• GIVEN RECORDS
(* ===== verification/Live.v ===== *)
(** * Live: the stores the live tasks share

    [live/src/strategies/engine/mod.rs]: the in-flight guards (Module [InFlight]), the
    position registry (Module [Registry]), the armed snapshot (Module [Armed]), the fill
    signatures an executor leaves for the sink, the journal of signed buys (Module
    [Journal]); [core/src/state/trade_signals.rs]: the feed's wakeups and the preview of our
    own legs (Module [Signals]); and the leg sums of [trade_repo.rs].

    A [DashMap] is a [gmap]; a guard's [Drop] is an operation.  A UUID is the number it
    wraps. *)

From S2P Require Export Events Programs.
From S2P Require Import Float64 Kernel.

Abbreviation Uuid := Z (only parsing).

(** ** Claims on positions and mints *)

Module InFlight.

(** One exit at a time owns a mint; the exits that wait for it queue behind it in order.
    Both are named by their position. *)
Record MintLock := { ml_holder : Uuid; ml_queue : list Uuid }.

Record t := { entry : gset Uuid; exit_ : gset Uuid; exit_mints : gmap string MintLock }.

Definition new : t := {| entry := ∅; exit_ := ∅; exit_mints := ∅ |}.

Definition set_entry (s : t) (e : gset Uuid) : t := {| entry := e; exit_ := exit_ s; exit_mints := exit_mints s |}.
Definition set_exit (s : t) (e : gset Uuid) : t := {| entry := entry s; exit_ := e; exit_mints := exit_mints s |}.
Definition set_mints (s : t) (m : gmap string MintLock) : t :=
  {| entry := entry s; exit_ := exit_ s; exit_mints := m |}.

Definition entry_held (s : t) (pg : Uuid) : bool := bool_decide (pg ∈ entry s).
Definition exit_held (s : t) (pg : Uuid) : bool := bool_decide (pg ∈ exit_ s).
Definition exit_mint_held (s : t) (key : string) : bool := is_someb (exit_mints s !! key).

(** Whether the claim was made, and the guards after. *)
Definition try_begin_entry (s : t) (pg : Uuid) : bool * t :=
  if entry_held s pg then (false, s) else (true, set_entry s ({[pg]} ∪ entry s)).

Definition try_begin_exit (s : t) (pg : Uuid) : bool * t :=
  if exit_held s pg then (false, s) else (true, set_exit s ({[pg]} ∪ exit_ s)).

Definition drop_entry (s : t) (pg : Uuid) : t := set_entry s (entry s ∖ {[pg]}).
Definition drop_exit (s : t) (pg : Uuid) : t := set_exit s (exit_ s ∖ {[pg]}).

Definition try_begin_exit_mint (s : t) (key : string) (pg : Uuid) : bool * t :=
  match exit_mints s !! key with
  | Some _ => (false, s)
  | None => (true, set_mints s (<[key := {| ml_holder := pg; ml_queue := [] |}]> (exit_mints s)))
  end.

(** The first poll of [lock_owned]: the lock, or a place in its queue. *)
Definition queue_exit_mint (s : t) (key : string) (pg : Uuid) : t :=
  match exit_mints s !! key with
  | None => set_mints s (<[key := {| ml_holder := pg; ml_queue := [] |}]> (exit_mints s))
  | Some l => set_mints s (<[key := {| ml_holder := ml_holder l; ml_queue := ml_queue l ++ [pg] |}]> (exit_mints s))
  end.

Definition owns_exit_mint (s : t) (key : string) (pg : Uuid) : bool :=
  is_some_and (exit_mints s !! key) (fun l => ml_holder l =? pg).

(** The wait ran out: the waiter leaves the queue. *)
Definition leave_exit_mint (s : t) (key : string) (pg : Uuid) : t :=
  match exit_mints s !! key with
  | None => s
  | Some l =>
      set_mints s (<[key := {| ml_holder := ml_holder l;
                               ml_queue := List.filter (fun x => negb (x =? pg)) (ml_queue l) |}]> (exit_mints s))
  end.

(** [ExitMintGuard::drop]: the lock goes to the next in the queue, or the entry is pruned. *)
Definition drop_exit_mint (s : t) (key : string) : t :=
  match exit_mints s !! key with
  | None => s
  | Some l =>
      match ml_queue l with
      | [] => set_mints s (delete key (exit_mints s))
      | pg :: rest => set_mints s (<[key := {| ml_holder := pg; ml_queue := rest |}]> (exit_mints s))
      end
  end.

Definition exit_lock_key (wallet mint : string) : string := (wallet ++ ":" ++ mint)%string.
End InFlight.

(** ** The sums of our own legs *)

Record SigLegs := {
  sl_token_amount : Z; sl_amount_sol : f64; sl_wallet_lamports : option Z;
  sl_first_block_time : Ts; sl_last_block_time : Ts;
  sl_first_slot : option Z; sl_last_slot : option Z; sl_post_spot : option f64;
}.

Definition price_per_token (l : SigLegs) : f64 :=
  if 0 <? sl_token_amount l then sl_amount_sol l ⊘ f_of_Z (sl_token_amount l) else f_zero.

Definition entry_price (l : SigLegs) : f64 :=
  match sl_post_spot l with
  | Some p => if is_finite p && (p >. f_zero) then p else price_per_token l
  | None => price_per_token l
  end.

(** The amount, and whether it is the wallet's own flow. *)
Definition wallet_paid_sol (l : SigLegs) : f64 * bool :=
  match sl_wallet_lamports l with
  | Some x => (lamports_to_sol (- x), true)
  | None => (sl_amount_sol l, false)
  end.

Definition wallet_received_sol (l : SigLegs) : f64 * bool :=
  match sl_wallet_lamports l with
  | Some x => (lamports_to_sol x, true)
  | None => (sl_amount_sol l, false)
  end.

(** ** The feed's own-leg preview and its wakeups *)

Module Signals.

Definition OWN_LEG_TTL : Duration := dur_seconds 60.

Record Slot := { sg_waiters : Z; sg_seq : Z }.

(** Every leg of one transaction, and when the last of them was seen. *)
Record OwnLegEntry := { ol_legs : SigLegs; ol_seen_at : Ts }.

Record t := {
  wallets : gmap string (gmap string Slot);
  own_legs : gmap string OwnLegEntry;
  feed_slot : Z;
}.

Definition new : t := {| wallets := ∅; own_legs := ∅; feed_slot := 0 |}.

Definition set_wallets (s : t) w : t := {| wallets := w; own_legs := own_legs s; feed_slot := feed_slot s |}.
Definition set_own_legs (s : t) o : t := {| wallets := wallets s; own_legs := o; feed_slot := feed_slot s |}.

Definition observe_slot (s : t) (slot : Z) : t :=
  {| wallets := wallets s; own_legs := own_legs s; feed_slot := Z.max (feed_slot s) slot |}.

Definition latest_feed_slot (s : t) : option Z := if feed_slot s =? 0 then None else Some (feed_slot s).

Definition slot_of (s : t) (wallet mint : string) : option Slot := m ← wallets s !! wallet; m !! mint.

Definition has_waiter (s : t) (wallet mint : string) : bool :=
  is_some_and (slot_of s wallet mint) (fun x => 0 <? sg_waiters x).

Definition set_slot (s : t) (wallet mint : string) (x : Slot) : t :=
  set_wallets s (<[wallet := <[mint := x]> (unwrap_or (wallets s !! wallet) ∅)]> (wallets s)).

Definition register (s : t) (wallet mint : string) : t :=
  let x := unwrap_or (slot_of s wallet mint) {| sg_waiters := 0; sg_seq := 0 |} in
  set_slot s wallet mint {| sg_waiters := sg_waiters x + 1; sg_seq := sg_seq x |}.

(** [WaitGuard::drop]: the last waiter takes the slot with it, and the last slot the wallet. *)
Definition unregister (s : t) (wallet mint : string) : t :=
  match wallets s !! wallet with
  | None => s
  | Some m =>
      let m := match m !! mint with
               | None => m
               | Some x =>
                   let w := sg_waiters x - 1 in
                   if w =? 0 then delete mint m else <[mint := {| sg_waiters := w; sg_seq := sg_seq x |}]> m
               end in
      set_wallets s (if bool_decide (m = ∅) then delete wallet (wallets s) else <[wallet := m]> (wallets s))
  end.

Definition notify (s : t) (wallet mint : string) : t :=
  match slot_of s wallet mint with
  | None => s
  | Some x => set_slot s wallet mint {| sg_waiters := sg_waiters x; sg_seq := wrap_u 64 (sg_seq x + 1) |}
  end.

Definition seq (s : t) (wallet mint : string) : Z := map_or (slot_of s wallet mint) 0 sg_seq.

(** One leg as the feed reports it. *)
Record Leg := {
  lg_tokens : Z; lg_sol : f64; lg_time : Ts; lg_slot : Z; lg_payer_net : option Z; lg_post_spot : option f64;
}.

Definition first_leg (l : Leg) : SigLegs := {|
  sl_token_amount := lg_tokens l; sl_amount_sol := lg_sol l; sl_wallet_lamports := lg_payer_net l;
  sl_first_block_time := lg_time l; sl_last_block_time := lg_time l;
  sl_first_slot := Some (lg_slot l); sl_last_slot := Some (lg_slot l); sl_post_spot := lg_post_spot l |}.

Definition add_leg (e : SigLegs) (l : Leg) : SigLegs := {|
  sl_token_amount := sat_add u64_max (sl_token_amount e) (lg_tokens l);
  sl_amount_sol := sl_amount_sol e ⊕ lg_sol l;
  sl_wallet_lamports := sl_wallet_lamports e;
  sl_first_block_time := if lg_time l <? sl_first_block_time e then lg_time l else sl_first_block_time e;
  sl_last_block_time := if sl_last_block_time e <? lg_time l then lg_time l else sl_last_block_time e;
  sl_first_slot := Some (map_or (sl_first_slot e) (lg_slot l) (fun s => Z.min s (lg_slot l)));
  sl_last_slot := Some (map_or (sl_last_slot e) (lg_slot l) (fun s => Z.max s (lg_slot l)));
  sl_post_spot := if (sl_last_block_time e <=? lg_time l) && is_someb (lg_post_spot l) then lg_post_spot l
                  else sl_post_spot e |}.

Definition prune_own_legs (s : t) (now : Ts) : t :=
  if (size (own_legs s) <? 32)%nat then s
  else set_own_legs s (filter (fun e => now - ol_seen_at e.2 <= OWN_LEG_TTL) (own_legs s)).

Definition observe_own_leg (s : t) (wallet mint signature : string) (l : Leg) (now : Ts) : t :=
  if negb (has_waiter s wallet mint) then s
  else
    let legs := match own_legs s !! signature with Some e => add_leg (ol_legs e) l | None => first_leg l end in
    let s := set_own_legs s (<[signature := {| ol_legs := legs; ol_seen_at := now |}]> (own_legs s)) in
    prune_own_legs (notify s wallet mint) now.

Definition observed_legs (s : t) (signature : string) (now : Ts) : option SigLegs :=
  e ← own_legs s !! signature; if OWN_LEG_TTL <? now - ol_seen_at e then None else Some (ol_legs e).

Definition opt_both (f : Z -> Z -> Z) (a b : option Z) : option Z :=
  match a, b with Some x, Some y => Some (f x y) | _, _ => or_else a b end.

(** The last spot of two sums: the later sum's, when it has one. *)
Definition sum_pair (a l : SigLegs) : SigLegs :=
  let last := if sl_last_block_time a <? sl_last_block_time l then sl_last_block_time l else sl_last_block_time a in {|
  sl_token_amount := sat_add u64_max (sl_token_amount a) (sl_token_amount l);
  sl_amount_sol := sl_amount_sol a ⊕ sl_amount_sol l;
  sl_wallet_lamports :=
    match sl_wallet_lamports a, sl_wallet_lamports l with Some x, Some y => Some (x + y) | _, _ => None end;
  sl_first_block_time :=
    if sl_first_block_time l <? sl_first_block_time a then sl_first_block_time l else sl_first_block_time a;
  sl_last_block_time := last;
  sl_first_slot := opt_both Z.min (sl_first_slot a) (sl_first_slot l);
  sl_last_slot := opt_both Z.max (sl_last_slot a) (sl_last_slot l);
  sl_post_spot := if (last <=? sl_last_block_time l) && is_someb (sl_post_spot l) then sl_post_spot l
                  else sl_post_spot a |}.

Definition sum_observed_legs (s : t) (signatures : list string) (now : Ts) : option SigLegs :=
  foldl (fun acc sig =>
    match observed_legs s sig now with
    | None => acc
    | Some l => Some (match acc with None => l | Some a => sum_pair a l end)
    end) None signatures.
End Signals.

(** ** What a fill leaves for the sink *)

Record PrintKey := { pk_slot : Z; pk_tx_index : Z; pk_leg_index : Z; pk_block_time : Ts }.

Record FillSigs := {
  fs_sigs : list string; fs_token_account : option string; fs_slot : option Z; fs_print : option PrintKey;
}.

#[export] Instance IntentId_countable : Countable IntentId.
Proof.
  refine (inj_countable' (fun i => (i_rule i, i_mint i, i_seq i))
            (fun x => {| i_rule := x.1.1; i_mint := x.1.2; i_seq := x.2 |}) _).
  by intros [].
Defined.

Abbreviation FillSigStore := (gmap IntentId FillSigs) (only parsing).

Definition put_sigs (s : FillSigStore) (intent : IntentId) (f : FillSigs) : FillSigStore := <[intent := f]> s.
Definition take_sigs (s : FillSigStore) (intent : IntentId) : option FillSigs * FillSigStore :=
  (s !! intent, delete intent s).

(** ** The journal of signed buys *)

Module Journal.
Record Entry := { first_signed_at : Ts; sigs_of : list string }.

Abbreviation t := (gmap Uuid Entry) (only parsing).

Definition append (j : t) (pg : Uuid) (sig : string) (now : Ts) : t :=
  match j !! pg with
  | Some e => <[pg := {| first_signed_at := first_signed_at e;
                         sigs_of := if contains (sigs_of e) sig then sigs_of e else sigs_of e ++ [sig] |}]> j
  | None => <[pg := {| first_signed_at := now; sigs_of := [sig] |}]> j
  end.

Definition sigs (j : t) (pg : Uuid) : list string := map_or (j !! pg) [] sigs_of.
Definition signed (j : t) (pg : Uuid) : option (Ts * list string) :=
  (fun e => (first_signed_at e, sigs_of e)) <$> j !! pg.
Definition clear (j : t) (pg : Uuid) : t := delete pg j.
End Journal.

(** ** The registry of live positions *)

Record TargetSnapshot := { tg_price : f64; tg_token_amount : Z; tg_print : PrintKey }.

Record PositionMeta := {
  pm_pg_id : Uuid; pm_run_id : Uuid; pm_rule_id : RuleId; pm_mint : string; pm_trade_mode : TradeMode;
  pm_token_program_id : option string; pm_creator : option string; pm_entry_token_amount : option Z;
  pm_sold_token_amount : Z; pm_scale_stage : Z; pm_token_account : option string;
  pm_entry_price : option f64; pm_entry_sol : option f64; pm_entry_time : option Ts;
  pm_reverted_buy_fee_sol : f64; pm_target_snapshot : option TargetSnapshot; pm_cashback_enabled : bool;
  pm_wallet : string; pm_inflight_intent : option IntentId;
}.

Module Registry.
Record t := { by_id : gmap PositionId PositionMeta; by_pg : gmap Uuid PositionId }.

Definition new : t := {| by_id := ∅; by_pg := ∅ |}.

Definition upsert (r : t) (id : PositionId) (m : PositionMeta) : t :=
  {| by_id := <[id := m]> (by_id r); by_pg := <[pm_pg_id m := id]> (by_pg r) |}.

Definition update (r : t) (id : PositionId) (f : PositionMeta -> PositionMeta) : t :=
  {| by_id := alter f id (by_id r); by_pg := by_pg r |}.

Definition get (r : t) (id : PositionId) : option PositionMeta := by_id r !! id.
Definition engine_id (r : t) (pg : Uuid) : option PositionId := by_pg r !! pg.

(** A hash map's iteration has no order: a list stands for the set it lists. *)
Definition ids_where (r : t) (f : PositionMeta -> bool) : list PositionId :=
  (filter (fun e => f e.2 = true) (entries (by_id r))).*1.

Definition positions_for_rule (r : t) (rule : RuleId) : list PositionId := ids_where r (fun m => pm_rule_id m =? rule).
Definition positions_for_mode (r : t) (mode : TradeMode) : list PositionId :=
  ids_where r (fun m => bool_decide (pm_trade_mode m = mode)).

Definition is_mint_held (r : t) (mint : string) : bool :=
  existsb (fun m => bool_decide (pm_mint m = mint)) (values (by_id r)).

Definition is_sibling (wallet mint : string) (exclude : Uuid) (m : PositionMeta) : bool :=
  bool_decide (pm_wallet m = wallet) && bool_decide (pm_mint m = mint) && negb (pm_pg_id m =? exclude) &&
  is_someb (pm_token_account m).

(** Any of the siblings' accounts: [find] on an unordered map. *)
Definition sibling_token_account (r : t) (wallet mint : string) (exclude : Uuid) (answer : option string) : Prop :=
  match answer with
  | Some a => exists id m, by_id r !! id = Some m /\ is_sibling wallet mint exclude m = true /\ pm_token_account m = Some a
  | None => forall id m, by_id r !! id = Some m -> is_sibling wallet mint exclude m = false
  end.

Definition remove (r : t) (id : PositionId) : t :=
  match by_id r !! id with
  | None => r
  | Some m => {| by_id := delete id (by_id r); by_pg := delete (pm_pg_id m) (by_pg r) |}
  end.

Definition open_rule_ids (r : t) : gset RuleId := list_to_set (map pm_rule_id (values (by_id r))).
End Registry.

(** ** What is armed now *)

Module Armed.
Abbreviation t := (gmap (RuleId * string) Ts) (only parsing).

(** The episode's start, and whether it is new. *)
Definition set_armed (s : t) (rule : RuleId) (mint : string) (now : Ts) : (Ts * bool) * t :=
  match s !! (rule, mint) with
  | Some armed_at => ((armed_at, false), s)
  | None => ((now, true), <[(rule, mint) := now]> s)
  end.

Definition clear (s : t) (rule : RuleId) (mint : string) : option Ts * t :=
  (s !! (rule, mint), delete (rule, mint) s).
End Armed.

• ASSIGNMENT
Among the entries above, the line containing "sl_wallet_lamports := sl_wallet_lamports e;", the line containing "sl_first_slot := Some (map_or", and all lines between them are to be restated word for word; nothing else belongs in the reply.

• ANSWER TO THIS PROBLEM
  sl_wallet_lamports := sl_wallet_lamports e;
  sl_first_block_time := if lg_time l <? sl_first_block_time e then lg_time l else sl_first_block_time e;
  sl_last_block_time := if sl_last_block_time e <? lg_time l then lg_time l else sl_last_block_time e;
  sl_first_slot := Some (map_or (sl_first_slot e) (lg_slot l) (fun s => Z.min s (lg_slot l)));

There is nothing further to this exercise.